Rachel's Table

A Local Eggplant Conundrum

I bought an eggplant. It was local, of course. Because it was the only local item at the farmer’s market, I snatched it up, cradled it like a baby for a few seconds, and proudly put it in my shopping cart. This was before I remembered that I’m not a fan of eggplant (that “local” sign gets me every time). I’ve had it before. Breaded and fried in the ubiquitous Eggplant Parm. Or hidden in a veggie Panini. Each time I’ve been unimpressed.

I vowed that my local eggplant was going to be an excellent addition to dinner, so I did what anyone who doesn’t know what to do with eggplant does to eggplant: I grilled it. Cut it in slices and put it over fire with some other veggies and chicken thighs (yum). Grilled eggplant turns out to be pretty tasty, especially when doused with kosher salt, fresh cracked pepper, and olive oil.

Herein lies the conundrum: leftovers. What does one do with half of a grilled eggplant? After checking the fridge to see what other ingredients I could use, I turned to my life coach and main problem solver: google. After searching for eggplant, portobello, and pasta, I was rewarded with a recipe from Serious Eats, a food blog. Conundrum solved. Thank you once again, google!

Miraculously, I pulled together this pasta easily with what was already in my larder (larder is an amazing word). I adapted the recipe a bit, so here’s my version:

Ingredients:

1 medium eggplant, cut into large cubes (mine was already cooked so I just cubed it up)

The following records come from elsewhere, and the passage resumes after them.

(** Scenario A drawn with three active metrics, the second of them
    unknown; and drawn alone under an unknown metric. *)
Lemma unknown_metric_falls_back_witness :
  let rows := buildRows (params 0 5589 4000 10 15 5 1 (JNum 0.5)) in
  let s := mkRefs "capitalEnd" true ["contribution"; "bar"; "deltaMonthly"]%string
                  "returns" (JNum 1) in
  prepareMainChartData s rows
  = [ [JStr "Year"; JStr "Annual Contributions"; JStr "bar";
       JStr "Monthly Delta"];
      [JNum 1; JNum 19068; JNum 20498.1; JNum 1589] ]
  /\ (exists header line,
        nth_error (prepareMainChartData s rows) 0 = Some header
        /\ nth_error header 2 = Some (JStr "bar")
        /\ nth_error (prepareMainChartData s rows) 1 = Some line
        /\ nth_error line 2 = Some (JNum 20498.1))
  /\ prepareMainChartData (mkRefs "capitalStart" false [] "returns" (JNum 1))
       rows
     = [[JStr "Year"; JStr "Value"]; [JNum 1; JNum 20498.1]].
Proof.
  cbn zeta. split; [vm_compute; reflexivity|]. split.
  - destruct (proj1 (proj2 (unknown_metric_falls_back
        (mkRefs "capitalEnd" true ["contribution"; "bar"; "deltaMonthly"]%string
                "returns" (JNum 1))
        (buildRows (params 0 5589 4000 10 15 5 1 (JNum 0.5)))))
        eq_refl 1%nat "bar"%string eq_refl eq_refl) as [header [H0 [H1 H2]]].
    destruct (H2 0%nat _ eq_refl) as [line [L0 [_ L1]]].
    exists header, line. repeat split; assumption.
  - exact (proj1 (unknown_metric_falls_back
                  (mkRefs "capitalStart" false [] "returns" (JNum 1))
                  (buildRows (params 0 5589 4000 10 15 5 1 (JNum 0.5))))
               eq_refl eq_refl).
Defined.

(** ** The focus year *)

Lemma buildRows_first (p : Params.t) :
  exists rest,
    buildRows p = row (constants p) 1 (init p) :: rest.
Proof.
  pose proof (buildRows_nth p 0) as H. pose proof (iterations_range p) as R.
  destruct (buildRows p) as [|w rest]; simpl in H.
  - discriminate H. lia.
  - exists rest. f_equal. injection (H ltac:(lia)) as ->. reflexivity.
Qed.

(** X7: after the watcher on [rows] has run, the focus year is the year
    of one of the rows: the pie chart's lookup finds its row without the
    [|| rows[0]] fallback, and running the watcher again changes nothing. *)
Theorem focus_year_is_a_row (p : Params.t) (focusYear : value) :
  let rows := buildRows p in
  let focusYear' := watchRows rows focusYear in
  (exists r,
      find (fun r => Js2.strictEqualsNumber (YearRow.year r) focusYear') rows
      = Some r
      /\ focusRow rows focusYear' = Some r
      /\ In r rows)
  /\ watchRows rows focusYear' = focusYear'.
Proof.
  cbn zeta. destruct (buildRows_first p) as [rest ->].
  set (w0 := row (constants p) 1 (init p)).
  assert (Y : Js2.strictEqualsNumber (YearRow.year w0) (JNum (YearRow.year w0)) = true)
    by reflexivity.
  unfold watchRows, focusRow.
  destruct (find (fun r => Js2.strictEqualsNumber (YearRow.year r) focusYear)
                 (w0 :: rest)) as [r|] eqn:F.
  - rewrite F. split; [|reflexivity].
    exists r. repeat split. exact (proj1 (find_some _ _ F)).
  - assert (F' : find (fun r => Js2.strictEqualsNumber (YearRow.year r)
                                  (JNum (YearRow.year w0))) (w0 :: rest) = Some w0)
      by (cbn [find]; now rewrite Y).
    rewrite F'. split; [|reflexivity].
    exists w0. repeat split. now left.
Qed.

(** ** The pie chart *)

(** X8: the pie table keeps its header and only slices whose amount is
    greater than 0: no zero, negative or NaN amount reaches the chart, and
    at most four slices do. *)
Theorem pie_slices_are_positive (w : YearRow.t) :
  exists slices,
    pieData w = [JStr "Source"; JStr "Amount"] :: slices
    /\ Forall (fun line => exists name x,
                   line = [JStr name; JNum x] /\ (0 <? x) = true) slices
    /\ (List.length slices <= 4)%nat.
Proof.
  unfold pieData. cbn [filter pieKeeps String.eqb Ascii.eqb Bool.eqb orb Js.Number].
  destruct (0 <? YearRow.capitalStart w) eqn:E1;
    destruct (0 <? Js.max 0 (YearRow.contribution w)) eqn:E2;
    destruct (0 <? YearRow.interestOnStart w) eqn:E3;
    destruct (0 <? YearRow.interestOnContribution w) eqn:E4;
    eexists; (split; [reflexivity|]); (split; [|simpl; lia]);
    repeat (constructor; [eexists; eexists; split; [reflexivity|assumption]|]);
    constructor.
Qed.

(** ** The first version of the script *)

Lemma map_pair_combine {A : Type} (f g : A -> float) (l : list A) :
  map (fun r => [JNum (f r); JNum (g r)]) l
  = map (fun yv => [JNum (fst yv); JNum (snd yv)]) (combine (map f l) (map g l)).
Proof.
  induction l as [|a l IH]; simpl; [reflexivity|]. now rewrite IH.
Qed.

(** X9: in the first version, the array [drawChart] builds and the
    [values] computed agree for every metric: under the header, the lines of
    the array are the years of the rows paired with [values], one line per
    row. *)
Theorem chart_array_matches_values (metric : string) (rows : list YearRow.t) :
  V1.chartArray metric rows
  = [JStr "Year"; JStr (V1.metricLabel metric)]
    :: map (fun yv => [JNum (fst yv); JNum (snd yv)])
           (combine (map YearRow.year rows) (V1.values metric rows))
  /\ List.length (V1.values metric rows) = List.length rows.
Proof.
  unfold V1.chartArray, V1.values. rewrite forEach_push_map. cbn [app].
  destruct (String.eqb metric "contribution");
    [|destruct (String.eqb metric "interestTotal");
      [|destruct (String.eqb metric "interestOnStart");
        [|destruct (String.eqb metric "interestOnContribution")]]];
    (split; [f_equal; apply map_pair_combine | apply length_map]).
Qed.

(** ** The test helpers *)

(** X2: [near] does not see NaN: when the actual or the expected value is
    NaN it returns normally whatever the tolerance, so a check of a NaN
    result passes. *)
Theorem near_passes_on_NaN (x eps : float) :
  near nan x eps = Normal tt /\ near x nan eps = Normal tt.
Proof.
  unfold near.
  rewrite !FloatAxioms.ltb_spec, !FloatAxioms.abs_spec, !FloatAxioms.sub_spec.
  change (Prim2SF nan) with S754_nan.
  assert (L : forall f, SFltb f S754_nan = false)
    by (intros f; unfold SFltb; now destruct f).
  split.
  - cbn [SF64sub SFsub SFabs]. now rewrite L.
  - replace (SF64sub (Prim2SF x) S754_nan) with S754_nan
      by (unfold SF64sub, SFsub; now destruct (Prim2SF x)).
    cbn [SFabs]. now rewrite L.
Qed.

Lemma sub_self (x : float) :
  Prim2SF (x - x) = S754_zero false \/ Prim2SF (x - x) = S754_nan.
Proof.
  rewrite FloatAxioms.sub_spec. unfold SF64sub, SFsub.
  destruct (Prim2SF x) as [s|s| |s m e].
  - left. now destruct s.
  - right. now destruct s.
  - now right.
  - left. rewrite Z.sub_diag. reflexivity.
Qed.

1 pound pasta (I used penne, but the original recipe recommends rotini, and I concur. It would have been better with rotini!)

Kosher salt

2 tablespoons extra-virgin olive oil

2 tablespoons unsalted butter

3/4 pound portobello mushroom caps, cleaned and cut into 1/4 inch slices

2 generous pinches red pepper flakes

2 medium cloves garlic, minced

2 teaspoons fresh thyme leaves

Juice from one lemon

1 (28-ounce) can diced tomatoes, mostly drained

Freshly ground black pepper

Parmigiano-Reggiano

[This is where Serious Eats gives a nifty way to cook eggplant, using the microwave to pre-cook. Mine was already grilled, so I skipped this step. Check out this link to see their method.]

Cook pasta according to al dente instructions on box. Make sure to salt the water liberally. Drain pasta, reserving 2 cups of the cooking liquid.

While pasta cooks, heat olive oil and butter in large skillet over high heat until melted and beginning to brown. Add the mushrooms. Cook until the mushrooms begin to brown (about five minutes). Add the red pepper flakes. Toss in the eggplant to warm through. Add garlic and thyme, stirring constantly, about 30 seconds. Add lemon juice and tomatoes. Bring to a simmer and season to taste with salt and black pepper.

Add cooked pasta to sauce, adding extra cooking liquid until sauce reaches desired consistency. (The sauce will not be thick, but it will be yummy.) Serve with a generous portion of grated Parmigiano-Reggiano.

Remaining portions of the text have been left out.